==== PROVIDED DATA ====

Record sync_inv (s : SyncSys) : Prop := {
  si_ids : NoDup (known s);
  si_drawn id : id ∈ known s -> exists i, (i < s_tick (ss_w s))%nat /\ id = uuid i;
  si_perm : ss_sent s ≡ₚ created (ss_queue s) ++ created (job_item <$> ss_busy s) ++ created (ss_done s);
  si_nodup : NoDup (ss_sent s);
  si_known id : id ∈ ss_sent s -> id ∈ known s;
  si_cap : (length (ss_queue s) <= SyncScheduler.workQueueSize)%nat;
  si_queue : Forall (item_ok (ss_sent s) (ss_asked s) (known s)) (ss_queue s);
  si_items : Forall (item_ok (ss_sent s) (ss_asked s) (known s)) (job_item <$> ss_busy s);
  si_jobs : Forall job_ok (ss_busy s);
  si_rows : Forall (row_ok (ss_sent s) (ss_asked s)) (rows (s_db (ss_w s)));
  si_sched : sched_ok (ss_sent s) (ss_asked s) (rows (s_db (ss_w s))) (ss_sched s) }.

(** ** What steps do to the rows *)

(** The rows changed, in at most one row, and the clock did not go back. *)
Lemma work_rows i (w w' : W) st : NoDup (sync_ids rows w) ->
  SyncWorker.work url_error i w = (st, w') ->
  job_ok (Verdict i st) \/ (~ is_creation i /\ ~ is_deletion i).
Proof.
  intros Hnd. unfold SyncWorker.work, is_creation, is_deletion, bind. case_decide.
  - destruct (SyncWorker.addSync url_error i w) as [x w1]. intros [= <- <-]. left. simpl.
    destruct (is_ok x); auto.
  - case_decide; [|auto]. destruct (SyncWorker.deleteSync url_error i w) as [x w1].
    intros [= <- <-]. left. simpl. destruct (is_ok x); auto.
Qed.

(** The rows up to the recorded registries. *)
Definition same_but_registry (ps ps' : list Sync) : Prop :=
  (fun p => (Sync_GormID p, Sync_ID p, RemoteDirectoryURL p, Sync_Status p)) <$> ps'
  = (fun p => (Sync_GormID p, Sync_ID p, RemoteDirectoryURL p, Sync_Status p)) <$> ps.

Lemma registry_same id reg ps : same_but_registry ps (update_by id (set_registry reg) ps).
Proof.
  unfold same_but_registry, update_by. rewrite <- list_fmap_compose. apply list_fmap_ext.
  intros i p _. simpl. by case_decide.
Qed.

Lemma addSync_rows i (w : W) : NoDup (sync_ids rows w) ->
  let w' := (SyncWorker.addSync url_error i w).2 in
  same_but_registry (rows (s_db w)) (rows (s_db w')) /\ s_tick w' = s_tick w.
Proof.
  intros Hnd. unfold SyncWorker.addSync, try_bind, bind, sync_net, on_files, on_monitor.
  destruct (SyncWorker.negotiateCredentials _ (s_net w)) as [[reg|e] n]; simpl; [|done].
  set (w1 := Build_SyncWorld _ _ _ _ _ _ _ _ _).
  rewrite UpdateSyncRemoteRegistry_change.
  destruct (decide (SyncID i ∈ sync_ids rows w1)) as [Hin|Hin].
  - destruct (change_run rows (set_registry reg) (SyncID i) w1) as (d & -> & Hr); [done..|].
    assert (Hs : same_but_registry (rows (s_db w)) (rows d)) by (rewrite Hr; apply registry_same).
    simpl. destruct (zotsync.addRegistryToZotSync _ _ _) as [[[]|] f]; simpl; [|done].
    by destruct (mon_StartSyncMonitoring _ _) as [[[]|] m].
  - by rewrite (change_absent rows).
Qed.

Lemma deleteSync_rows i (w : W) :
  let w' := (SyncWorker.deleteSync url_error i w).2 in s_db w' = s_db w /\ s_tick w' = s_tick w.
Proof.
  unfold SyncWorker.deleteSync, try_bind, bind, sync_read, on_files, on_monitor.
  destruct (syncDB.GetSyncRemoteRegistry _ _) as [reg|e]; simpl; [|done].
  destruct (zotsync.removeRegistryFromZotSync _ _ _) as [[[]|] f]; simpl; [|done].
  by destruct (mon_StopSyncMonitoring _ _) as [x m].
Qed.

Lemma work_keeps i (w w' : W) st : NoDup (sync_ids rows w) ->
  SyncWorker.work url_error i w = (st, w') ->
  same_but_registry (rows (s_db w)) (rows (s_db w')) /\ s_tick w' = s_tick w.
Proof.
  intros Hnd. unfold SyncWorker.work, bind. case_decide; [|case_decide].
  - pose proof (addSync_rows i w Hnd) as Ha. destruct (SyncWorker.addSync _ _ _). by intros [= <- <-].
  - pose proof (deleteSync_rows i w) as [Hd Ht]. destruct (SyncWorker.deleteSync _ _ _).
    intros [= <- <-]. simpl in *. by rewrite Hd, Ht.
  - by intros [= <- <-].
Qed.

Lemma same_ids ps ps' : same_but_registry ps ps' -> Sync_ID <$> ps' = Sync_ID <$> ps.
Proof. intros Hs. apply (f_equal (fmap (fun x => x.1.1.2))) in Hs. by rewrite <- !list_fmap_compose in Hs. Qed.

(** What holds of IDs and statuses stays. *)
Lemma same_Forall (P : string -> SyncStatus -> Prop) ps ps' : same_but_registry ps ps' ->
  Forall (fun p => P (Sync_ID p) (Sync_Status p)) ps -> Forall (fun p => P (Sync_ID p) (Sync_Status p)) ps'.
Proof.
  intros Hs HP. apply (f_equal (fmap (fun x => (x.1.1.2, x.2)))) in Hs.
  rewrite <- !list_fmap_compose in Hs. apply Forall_forall. intros p Hp.
  pose proof (list_elem_of_fmap_2 (fun p => (Sync_ID p, Sync_Status p)) _ _ Hp) as Hin.
  change (((fun x => (x.1.1.2, x.2)) ∘ (fun p => (Sync_GormID p, Sync_ID p, RemoteDirectoryURL p, Sync_Status p))
    <$> ps') = ((fun p => (Sync_ID p, Sync_Status p)) <$> ps)) in Hs.
  change ((Sync_ID p, Sync_Status p) ∈ ((fun x => (x.1.1.2, x.2)) ∘ (fun p => (Sync_GormID p, Sync_ID p, RemoteDirectoryURL p, Sync_Status p)) <$> ps')) in Hin.
  rewrite Hs in Hin. apply list_elem_of_fmap in Hin as (q & [= -> ->] & Hq). by eapply Forall_forall in HP.
Qed.

Lemma update_Forall (P : string -> SyncStatus -> Prop) id st ps :
  Forall (fun p => P (Sync_ID p) (Sync_Status p)) ps -> (id ∈ Sync_ID <$> ps -> P id st) ->
  Forall (fun p => P (Sync_ID p) (Sync_Status p)) (update_by id (set_sync_status st) ps).
Proof.
  intros HP Hst. apply Forall_forall. intros p [(q & Hq & <- & ->)|[Hin _]]%elem_update.
  - simpl. apply Hst. by apply list_elem_of_fmap_2.
  - by eapply Forall_forall in HP.
Qed.

Lemma item_ok_mono sent sent' asked asked' ids ids' i :
  sent ⊆ sent' -> asked ⊆ asked' -> ids ⊆ ids' -> item_ok sent asked ids i -> item_ok sent' asked' ids' i.
Proof. unfold item_ok. set_solver. Qed.

Lemma created_app l l' : created (l ++ l') = created l ++ created l'.
Proof. unfold created. by rewrite filter_app, fmap_app. Qed.

(** ** The invariant *)

(** A change of the table that keeps IDs, takes nothing back to PENDING and
    leaves rows in order. *)
Lemma inv_table s w' a' :
  sync_inv s -> Sync_ID <$> rows (s_db w') = known s -> (s_tick (ss_w s) <= s_tick w')%nat ->
  ss_asked s ⊆ a' -> Forall (row_ok (ss_sent s) a') (rows (s_db w')) ->
  (forall id, not_pending id (rows (s_db (ss_w s))) -> not_pending id (rows (s_db w'))) ->
  sync_inv (Build_SyncSys w' (ss_queue s) (ss_sched s) (ss_busy s) (ss_sent s) (ss_done s) a').
Proof.
  intros [Hi Hdr Hp Hnd Hk Hc Hq Hb Hj Hr Hs] Hids Ht Ha Hr' Hnp.
  assert (Hkn : known (Build_SyncSys w' (ss_queue s) (ss_sched s) (ss_busy s) (ss_sent s) (ss_done s) a') = known s)
    by done.
  split; rewrite ?Hkn; simpl; try done.
  - intros id Hid. destruct (Hdr id Hid) as (n & Hn & ->). exists n. split; [lia|done].
  - eapply Forall_impl; [exact Hq|]. intros i. by apply item_ok_mono.
  - eapply Forall_impl; [exact Hb|]. intros i. by apply item_ok_mono.
  - unfold known, sync_ids in Hids. destruct (ss_sched s); simpl in *; rewrite ?Hids; try done.
    + destruct Hs as [? Hnps]. split; [done|by apply Hnp].
    + intros id Hid. destruct (Hs id Hid). split; [done|by apply Ha].
Qed.

Lemma inv_sched s c' :
  sync_inv s -> sched_ok (ss_sent s) (ss_asked s) (rows (s_db (ss_w s))) c' ->
  sync_inv (Build_SyncSys (ss_w s) (ss_queue s) c' (ss_busy s) (ss_sent s) (ss_done s) (ss_asked s)).
Proof. intros [Hi Hdr Hp Hnd Hk Hc Hq Hb Hj Hr Hs] Hc'. by split. Qed.

(** A status set by a worker, the scheduler or a client. *)
Lemma inv_status s id st r w' a' :
  sync_inv s -> syncDB.UpdateSyncStatus id st (ss_w s) = (r, w') -> ss_asked s ⊆ a' ->
  st <> SYNC_STATUS_UNSPECIFIED -> st <> SYNC_STATUS_PENDING ->
  (st = SYNC_STATUS_DELETE_PENDING \/ st = SYNC_STATUS_DELETED -> id ∈ a') ->
  sync_inv (Build_SyncSys w' (ss_queue s) (ss_sched s) (ss_busy s) (ss_sent s) (ss_done s) a').
Proof.
  intros Hinv Hrun Ha Hu Hp Hd. pose proof (si_ids _ Hinv) as Hi.
  destruct (status_run rows id st (ss_w s) Hi) as (x & d & Hrun' & Hr & _).
  rewrite Hrun in Hrun'. injection Hrun' as -> ->.
  apply inv_table; simpl; try done.
  - rewrite Hr. by apply change_ids.
  - rewrite Hr. apply (update_Forall (fun i st => st <> SYNC_STATUS_UNSPECIFIED
      /\ (st = SYNC_STATUS_PENDING -> i ∉ ss_sent s)
      /\ (st = SYNC_STATUS_DELETE_PENDING \/ st = SYNC_STATUS_DELETED -> i ∈ a'))); [|done].
    eapply Forall_impl; [apply (si_rows _ Hinv)|]. intros p (? & ? & Hpa). set_solver.
  - intros i Hn. rewrite Hr. by apply (update_Forall (fun i' st => i' = i -> st <> SYNC_STATUS_PENDING)).
Qed.
Lemma check_indexes_witness :
  exists w', monitor.performMonitoringCheck Plain config None start = (Some tt, w')
    /\ index_rep data_of (omap GetRecordData {[ demo_id := demo_rec ]}) (DemoSearch.tables (m_db w')).
Proof.
  destruct (check_indexes (R := list string) (N := unit) (record_ok := fun r => r = demo_rec) (like := DemoSearch.sql_like) data_of
    ltac:(intros r ->; reflexivity) ltac:(intros r ->; eexists; reflexivity) Plain config None
    ltac:(discriminate) ∅ start EmptySnapshot
    {| Snap_Tags := [demo_id]; ContentHash := monitor.createContentHash [demo_id] |})
    as (w' & new & Hrun & Hnew & Hrep & _ & Hobs & _ & _).
  - exact I.
  - by split; try split; simpl; intros *; rewrite ?lookup_empty, ?elem_of_nil.
  - reflexivity.
  - vm_compute. reflexivity.
  - repeat constructor.
  - intros H. exfalso. vm_compute in H. discriminate H.
  - exists w'. split; [exact Hrun|].
    enough (arrived new (one_obs (m_store start)).1 ∪ ∅ = omap GetRecordData {[ demo_id := demo_rec ]})
      as <- by exact Hrep.
    rewrite (right_id_L ∅ _). apply map_eq. intros c. apply option_eq. intros rd. unfold arrived.
    rewrite map_lookup_filter_Some, !lookup_omap, Hnew. cbn [fst Snap_Tags]. rewrite list_elem_of_singleton. cbn [Snap_Tags EmptySnapshot m_store start one_obs fst].
    split; [tauto|]. intros Hc. split; [done|]. split; [|apply not_elem_of_nil].
    destruct (decide (c = demo_id)) as [->|Hne]; [done|]. by rewrite lookup_singleton_ne in Hc.
Defined.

====

_WHAT THE TASK REQUIRES_.
Return exactly the lines from the beginning of the data above through the one containing "set (w1 := Build_SyncWorld", please. Include both end lines and add nothing else.

_FINISHED EXERCISE_.
Record sync_inv (s : SyncSys) : Prop := {
  si_ids : NoDup (known s);
  si_drawn id : id ∈ known s -> exists i, (i < s_tick (ss_w s))%nat /\ id = uuid i;
  si_perm : ss_sent s ≡ₚ created (ss_queue s) ++ created (job_item <$> ss_busy s) ++ created (ss_done s);
  si_nodup : NoDup (ss_sent s);
  si_known id : id ∈ ss_sent s -> id ∈ known s;
  si_cap : (length (ss_queue s) <= SyncScheduler.workQueueSize)%nat;
  si_queue : Forall (item_ok (ss_sent s) (ss_asked s) (known s)) (ss_queue s);
  si_items : Forall (item_ok (ss_sent s) (ss_asked s) (known s)) (job_item <$> ss_busy s);
  si_jobs : Forall job_ok (ss_busy s);
  si_rows : Forall (row_ok (ss_sent s) (ss_asked s)) (rows (s_db (ss_w s)));
  si_sched : sched_ok (ss_sent s) (ss_asked s) (rows (s_db (ss_w s))) (ss_sched s) }.

(** ** What steps do to the rows *)

(** The rows changed, in at most one row, and the clock did not go back. *)
Lemma work_rows i (w w' : W) st : NoDup (sync_ids rows w) ->
  SyncWorker.work url_error i w = (st, w') ->
  job_ok (Verdict i st) \/ (~ is_creation i /\ ~ is_deletion i).
Proof.
  intros Hnd. unfold SyncWorker.work, is_creation, is_deletion, bind. case_decide.
  - destruct (SyncWorker.addSync url_error i w) as [x w1]. intros [= <- <-]. left. simpl.
    destruct (is_ok x); auto.
  - case_decide; [|auto]. destruct (SyncWorker.deleteSync url_error i w) as [x w1].
    intros [= <- <-]. left. simpl. destruct (is_ok x); auto.
Qed.

(** The rows up to the recorded registries. *)
Definition same_but_registry (ps ps' : list Sync) : Prop :=
  (fun p => (Sync_GormID p, Sync_ID p, RemoteDirectoryURL p, Sync_Status p)) <$> ps'
  = (fun p => (Sync_GormID p, Sync_ID p, RemoteDirectoryURL p, Sync_Status p)) <$> ps.

Lemma registry_same id reg ps : same_but_registry ps (update_by id (set_registry reg) ps).
Proof.
  unfold same_but_registry, update_by. rewrite <- list_fmap_compose. apply list_fmap_ext.
  intros i p _. simpl. by case_decide.
Qed.

Lemma addSync_rows i (w : W) : NoDup (sync_ids rows w) ->
  let w' := (SyncWorker.addSync url_error i w).2 in
  same_but_registry (rows (s_db w)) (rows (s_db w')) /\ s_tick w' = s_tick w.
Proof.
  intros Hnd. unfold SyncWorker.addSync, try_bind, bind, sync_net, on_files, on_monitor.
  destruct (SyncWorker.negotiateCredentials _ (s_net w)) as [[reg|e] n]; simpl; [|done].
  set (w1 := Build_SyncWorld _ _ _ _ _ _ _ _ _).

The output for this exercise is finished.